How to cite this URL:
Hajizadeh Y, Williams PT. Activated carbon production from RDF and its use for dioxin removal from flue gas of waste incinerators. Int J Env Health Eng [serial online] 2013 [cited 2020 May 27];2:10. Available from: http://www.ijehe.org/text.asp?2013/2/1/10/110131


  Introduction Top


Incineration of wastes are known as a major source of PCCD/F emissions to the environment. [1] A variety of end-of-pipe control techniques are used to continuously remove or reduce the emissions of these toxic pollutants to the recommended standard levels. [2] Applications of carbonaceous materials such as activated carbon, lignite or coke, either through injection or in a fixed-bed adsorber, are a commonly used method for the adsorption of PCDD/F from flue gas of waste incinerations. Several studies have been conducted to evaluate the performance of various activated carbon and their application methods on PCDD/F adsorption from waste incineration flue gas. [3],[4],[5],[6],[7],[8],[9],[10],[11],[12],[13]

For example, Everaert et al., has examined the adsorption of PCDD/F from municipal and industrial waste incineration flue gases by activated carbon. The results showed an excellent PCDD/F removal efficiency either in the form of fixed-bed application or powder form injected into the waste gas. [5] In an Investigation using a laboratory-scale fixed-bed media adsorption system, [9] activated carbon has shown superior capacity in the adsorption of organo-chlorine compounds compared to activated coke and carbide wood. In a MSW incinerator, by applying a lime and activated carbon powder mixture (Surbalit) the dioxin level of the flue gas was reduced to less than 0.098 ng I-TEQ/N m 3 . [11]

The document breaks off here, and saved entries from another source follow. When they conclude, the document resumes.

Lemma removeUrl_forgets_witness :
  JsString.includes
    (urls (ui (call no_answers (fun s => removeUrl s 1)
                 (sample_world ["a"; "b"; "c"] "")))) "b" = false.
Proof.
  destruct (removeUrl_forgets_only_that_url no_answers
              (sample_world ["a"; "b"; "c"] "") 1 "b") as (_ & _ & H).
  - constructor; [simpl; intros [E|[E|[]]]; discriminate E|].
    constructor; [simpl; intros [E|[]]; discriminate E|].
    constructor; [simpl; tauto | constructor].
  - reflexivity.
  - exact H.
Defined.

(** X11: the url [addUrl] appends is the input without the white space
    around it and nothing else changed: the input is that url between two
    runs of white space, and the url has no white space at either end, while
    white space inside it is kept. *)
Theorem addUrl_strips_only_the_ends (env : Env) (w : World) :
  JsString.trim (urlInput (ui w)) <> "" ->
  ~ In (JsString.trim (urlInput (ui w))) (urls (ui w)) ->
  exists u p q,
    urls (ui (call env addUrl w)) = urls (ui w) ++ [u]
    /\ list_ascii_of_string (urlInput (ui w))
       = p ++ list_ascii_of_string u ++ q
    /\ JsString.trimStart p = [] /\ JsString.trimEnd q = []
    /\ JsString.trimStart (list_ascii_of_string u) = list_ascii_of_string u
    /\ JsString.trimEnd (list_ascii_of_string u) = list_ascii_of_string u.
Proof.
  intros Ht Hn.
  destruct (trim_decompose (urlInput (ui w))) as (p & q & H1 & H2 & H3 & H4 & H5).
  exists (JsString.trim (urlInput (ui w))), p, q.
  split; [|now repeat split].
  apply truthy_nonempty in Ht.
  unfold call, addUrl. rewrite Ht.
  destruct (JsString.includes _ _) eqn:E.
  - apply includes_In in E. contradiction.
  - reflexivity.
Qed.

Lemma addUrl_strips_witness :
  urls (ui (call no_answers addUrl (sample_world [] "  a b  "))) = ["a b"].
Proof.
  destruct (addUrl_strips_only_the_ends no_answers (sample_world [] "  a b  "))
    as (u & p & q & H & _).
  - discriminate.
  - intros [].
  - reflexivity.
Defined.

(** X12: the Enter key in the url field does what the add button does, and
    every other key, "enter" in lower case included, changes nothing. *)
Theorem enter_key_adds (l : Loop) (key : string) :
  (key = "Enter" -> dispatch l (KeyPress key) = dispatch l ClickAdd)
  /\ (key <> "Enter" -> dispatch l (KeyPress key) = l)
  /\ dispatch l (KeyPress "enter") = l.
Proof.
  assert (Hother : forall k, String.eqb k "Enter" = false ->
                     dispatch l (KeyPress k) = l).
  { intros k E. unfold dispatch, spawn. simpl. unfold handleKeyPress.
    rewrite E. simpl. destruct l as [wl ws]. reflexivity. }
  split; [|split].
  - intros ->. reflexivity.
  - intros Hk. apply Hother. now apply String.eqb_neq.
  - apply Hother. reflexivity.
Qed.

Lemma enter_key_witness :
  urls (ui (world (dispatch {| world := sample_world [] "a"; waiting := [] |}
                     (KeyPress "Enter")))) = ["a"]
  /\ dispatch start (KeyPress "Tab") = start.
Proof.
  split.
  - destruct (enter_key_adds {| world := sample_world [] "a"; waiting := [] |}
                "Enter") as [H _].
    rewrite (H eq_refl). reflexivity.
  - destruct (enter_key_adds start "Tab") as (_ & H & _).
    apply H. discriminate.
Defined.

(** X13: every remove button the view offers removes exactly one url: the
    positions offered are those inside the list, and the click leaves the
    list one url shorter, the url at that position being the one that
    goes. *)
Theorem offered_remove_takes_one (l : Loop) (index : Z) :
  offered (render (ui (world l))) (ClickRemove index) = true ->
  let l' := ui_dispatch l (ClickRemove index) in
  (0 <= index < Z.of_nat (length (urls (ui (world l)))))%Z
  /\ S (length (urls (ui (world l')))) = length (urls (ui (world l)))
  /\ urls (ui (world l'))
     = firstn (Z.to_nat index) (urls (ui (world l)))
       ++ skipn (S (Z.to_nat index)) (urls (ui (world l)))
  /\ waiting l' = waiting l.
Proof.
  intros Hoff l'. subst l'. unfold ui_dispatch. rewrite Hoff.
  simpl in Hoff.
  destruct (Nat.ltb 0 (length (urls (ui (world l))))); [|discriminate].
  apply andb_true_iff in Hoff. destruct Hoff as [H0 H1].
  apply Z.leb_le in H0. apply Z.ltb_lt in H1.
  split; [lia|].
  unfold dispatch, spawn. simpl. unfold array_filter.
  rewrite filter_from_drop by lia. rewrite Z.sub_0_r.
  split; [|split; reflexivity].
  rewrite length_app, length_firstn, length_skipn. lia.
Qed.

Lemma offered_remove_witness :
  urls (ui (world (ui_dispatch
                     {| world := sample_world ["a"; "b"] ""; waiting := [] |}
                     (ClickRemove 0)))) = ["b"].
Proof.
  destruct (offered_remove_takes_one
              {| world := sample_world ["a"; "b"] ""; waiting := [] |} 0
              eq_refl) as (_ & _ & H & _).
  rewrite H. reflexivity.
Defined.

(** ** The event loop *)

Lemma settling_advance t :
  Settling t -> forall w,
    urls (ui (snd (advance t w))) = urls (ui w)
    /\ urlInput (ui (snd (advance t w))) = urlInput (ui w)
    /\ opened (snd (advance t w)) = opened w
    /\ match fst (advance t w) with
       | Some p => waiting_analysis p
       | None => True
       end.
Proof.
  intros [d|m|X op k Hk] w; simpl; repeat split; try exact Hk;
    destruct op; reflexivity.
Qed.

Lemma Forall_remove_nth {A : Type} (P : A -> Prop) (l : list A) :
  forall n, Forall P l -> Forall P (remove_nth n l).
Proof.
  induction l as [|a l IH]; intros [|n] H; simpl; try constructor;
    inversion H; subst; auto.
Qed.

Lemma addUrl_keeps_urls_ok (l : list string) (input : string) :
  urls_ok l ->
  urls_ok (if JsString.truthy (JsString.trim input)
              && negb (JsString.includes l (JsString.trim input))
           then l ++ [JsString.trim input] else l).
Proof.
  intros [Hall Hnd].
  destruct (JsString.truthy _) eqn:Ht; simpl; [|now split].
  destruct (JsString.includes _ _) eqn:Hi; simpl; [now split|].
  split.
  - apply Forall_app. split; [exact Hall|].
    constructor; [|constructor]. split.
    + now apply truthy_nonempty.
    + apply trim_idem.
  - apply NoDup_app; [exact Hnd | repeat constructor; simpl; tauto |].
    intros x Hx [<-|[]]. apply includes_In in Hx. congruence.
Qed.

Lemma spawn_addUrl (l : Loop) :
  spawn (addUrl (ui (world l))) (waiting l) (world l)
  = {| world := snd (advance (addUrl (ui (world l))) (world l));
       waiting := waiting l |}
  /\ urls (ui (snd (advance (addUrl (ui (world l))) (world l))))
     = (if JsString.truthy (JsString.trim (urlInput (ui (world l))))
           && negb (JsString.includes (urls (ui (world l)))
                      (JsString.trim (urlInput (ui (world l)))))
        then urls (ui (world l)) ++ [JsString.trim (urlInput (ui (world l)))]
        else urls (ui (world l))).
Proof.
  unfold spawn, addUrl.
  destruct (JsString.truthy _ && negb (JsString.includes _ _));
    simpl; split; reflexivity.
Qed.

Although the application of carbonaceous adsorbents for PCDD/F removal from waste gases has shown very good performance, the cost-effectiveness of the process should be taken into account. In this regard, waste-derived activated carbons may be a cheap alternative and have absorption properties similar to commercially available activated carbon. For example, a scrap tyre-derived activated carbon has shown a maximum BET surface area of 640 m 2 g -1 with greater mesopore volume than micropore comparable to low grade commercial activated carbon. [14] In another study a refuse derived fuel (RDF) was pyrolyzed to produce char, and then the char was steam activated at 900 °C for 3 hours to produce activated carbon. The yielded activated carbon had a BET surface area of 500 m 2 g -1 and total pore volume of 0.19 cm 3 g -1 , comparable to low grade commercial one. [15]

The main objectives of this study were to produce activated carbon from RDF and to examine its PCDD/F removal efficiency for application in the adsorptive processes of waste incineration. The adsorption behavior of different PCDD/F congener groups on activated carbon and the influence of the physical characteristics of adsorbents on PCDD/F adsorption ability were also discussed. The PCDD/F adsorption efficiency of waste-derived activated carbon was compared with a commercial activated carbon (Norit 80) in the form of granules.


  Materials and Methods Top


Raw samples preparation

A sample of RDF from Malaysian municipal solid waste was pulverized and sieved to produce the particle size of 8 mm. The RDF sample was composed of 40 wt% carbon, 7 wt% hydrogen, 7 wt% nitrogen and 0.1 wt% sulphur. [16] A commercial activated carbon (Norit 80) in the form of granules was purchased from Sigma-Aldrich, UK. The granules was crushed and sieved to make a particle size of 1-2 mm.

Pyrolysis of the refuse derived fuel

Pyrolysis of the RDF was carried out using a static-bed stainless steel reactor, 25 cm in length and 30 mm internal diameter. The reactor was externally heated by an electrical cylindrical furnace equipped with temperature control. About 8-10 grams of each sample was placed on a support inside the reactor, heated at 600˚C under nitrogen and held for 2 hours to obtain char, oil and gaseous products. A condensation system consisted of a water cooled condenser; two solid CO 2 /acetone cooled condensers followed by a glass wool containing bottle were applied to trap the condensable products from exhaust gas.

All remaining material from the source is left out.